I want to calculate difference by groups. Although I referred R: Function “diff” over various groups thread on SO, for unknown reason, I am unable to find the difference. I have tried three methods : a) spread b) dplyr::mutate with base::diff() c) data.table with base::diff(). While a) works, I am unsure how I can solve this problem using b) and c).

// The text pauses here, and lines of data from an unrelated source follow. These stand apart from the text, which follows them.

(** [survives sel ls s id d]: no link of [ls] that [sel] selects is the device,
    its peer, or what it runs over. *)
Definition survives (sel : Link → bool) (ls : list Link) (s : NetState) (id : positive)
    (d : Dev) : Prop :=
  ∀ l id0 d0, l ∈ ls → sel l = true → dev_at s (cur_ns s) (link_index l) id0 d0 →
    id0 ≠ id ∧ dev_peer d0 ≠ Some id ∧ stacked (cur_ns s) (link_index l) d = false.

Definition cleared (sel : Link → bool) (ls : list Link) (s s' : NetState) : Prop :=
  silent s s' ∧ shrink s s'
  ∧ (∀ l id d, l ∈ ls → sel l = true → devs s' !! id = Some d → dev_ns d = cur_ns s →
       dev_index d ≠ link_index l)
  ∧ ∀ id d, devs s !! id = Some d → survives sel ls s id d → ∃ m, devs s' !! id = Some (set_master m d).

(** A loop that deletes the links it selects. *)
Lemma wpo_delete_loop (sel : Link → bool) (f : Link → go W unit) ls s :
  (∀ l s1, wpo (f l) s1 (λ _ s2,
     (sel l = false ∧ s2 = s1) ∨ (sel l = true ∧ LinkDel_spec l s1 (Ok tt) s2))) →
  wpo (forM_ f ls) s (λ _ s', cleared sel ls s s').
Proof.
  intros Hf. revert s; induction ls as [|l ls IH]; intros s; cbn [forM_].
  { wpo_step. split_and!; [done|apply shrink_refl|set_solver|].
    intros id d Hd _. exists (dev_master d). by rewrite set_master_same. }
  wpo_step. apply wpo_wf. intros Hwf.
  eapply wpo_mono; [apply Hf|]. intros [] s1 [[Hsel ->]|[Hsel (Hs1 & _ & Hdel)]].
  - eapply wpo_mono; [apply IH|]. intros [] s' (Hs' & Hsh & Hgone & Hsurv).
    split_and!; [done..| |].
    + intros l' id d [->|Hl']%elem_of_cons; [congruence|]. by apply Hgone.
    + intros id d Hd Hsafe. apply Hsurv; [done|]. intros l' id0 d0 Hl'. apply Hsafe. by right.
  - destruct (Hdel eq_refl) as (id1 & d1 & Hat1 & Hdevs).
    assert (cur_ns s1 = cur_ns s) as Hc1 by (destruct Hs1 as [-> _]; done).
    assert (shrink s s1) as Hsh1 by exact (shrink_after_del _ _ _ _ _ Hdevs).
    eapply wpo_mono; [apply IH|]. intros [] s' (Hs' & Hsh & Hgone & Hsurv). rewrite Hc1 in Hgone.
    split_and!; [exact (silent_trans _ _ _ Hs1 Hs')|exact (shrink_trans _ _ _ Hsh1 Hsh)| |].
    + intros l' id d [->|Hl']%elem_of_cons Hsel' Hd Hns; [|exact (Hgone l' id d Hl' Hsel' Hd Hns)].
      intros Hi. apply Hsh in Hd as (d2 & m2 & Hd2 & ->).
      pose proof Hd2 as (d0 & m0 & Hd0 & ->)%Hsh1.
      assert (id = id1) as -> by exact (wf_index _ Hwf _ _ _ _ _ _ (conj Hd0 (conj Hns Hi)) Hat1).
      rewrite Hdevs bool_decide_true in Hd2; [done|by left].
    + intros id d Hd Hsafe. destruct (Hsafe l id1 d1) as (Hne & Hp & Hst); [by left|done..|].
      destruct (release_unstacked _ _ _ Hst) as (m & Hrel & _).
      destruct (Hsurv id (set_master m d)) as (m' & Hm'); [| |by exists m'].
      { rewrite Hdevs bool_decide_false; [by rewrite Hd|]. intros [->|?]; done. }
      intros l' id0 d0 Hl' Hsel' (Hd0 & Hns0 & Hi0). rewrite Hc1 in Hns0 |- *.
      apply Hsh1 in Hd0 as (d00 & m0 & Hd00 & ->).
      exact (Hsafe l' id0 d00 (proj2 (elem_of_cons _ _ _) (or_intror Hl')) Hsel'
               (conj Hd00 (conj Hns0 Hi0))).
Qed.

Description about the data:
I have revenue data for the product by year. I have categorized years >= 2013 as Period 2 (called P2), and years < 2013 as Period 1 (called P1).
Sample data:
dput(Test_File)
structure(list(Ship_Date = c(2010, 2010, 2012, 2012, 2012, 2012,
2017, 2017, 2017, 2016, 2016, 2016, 2011, 2017), Name = c("Apple",
"Apple", "Banana", "Banana", "Banana", "Banana", "Apple", "Apple",
"Apple", "Banana", "Banana", "Banana", "Mango", "Pineapple"),
Revenue = c(5, 10, 13, 14, 15, 16, 25, 25, 25, 1, 2, 4, 5,
7)), .Names = c("Ship_Date", "Name", "Revenue"), row.names = c(NA,
14L), class = "data.frame")
Expected Output
dput(Diff_Table)
structure(list(Name = c("Apple", "Banana", "Mango", "Pineapple"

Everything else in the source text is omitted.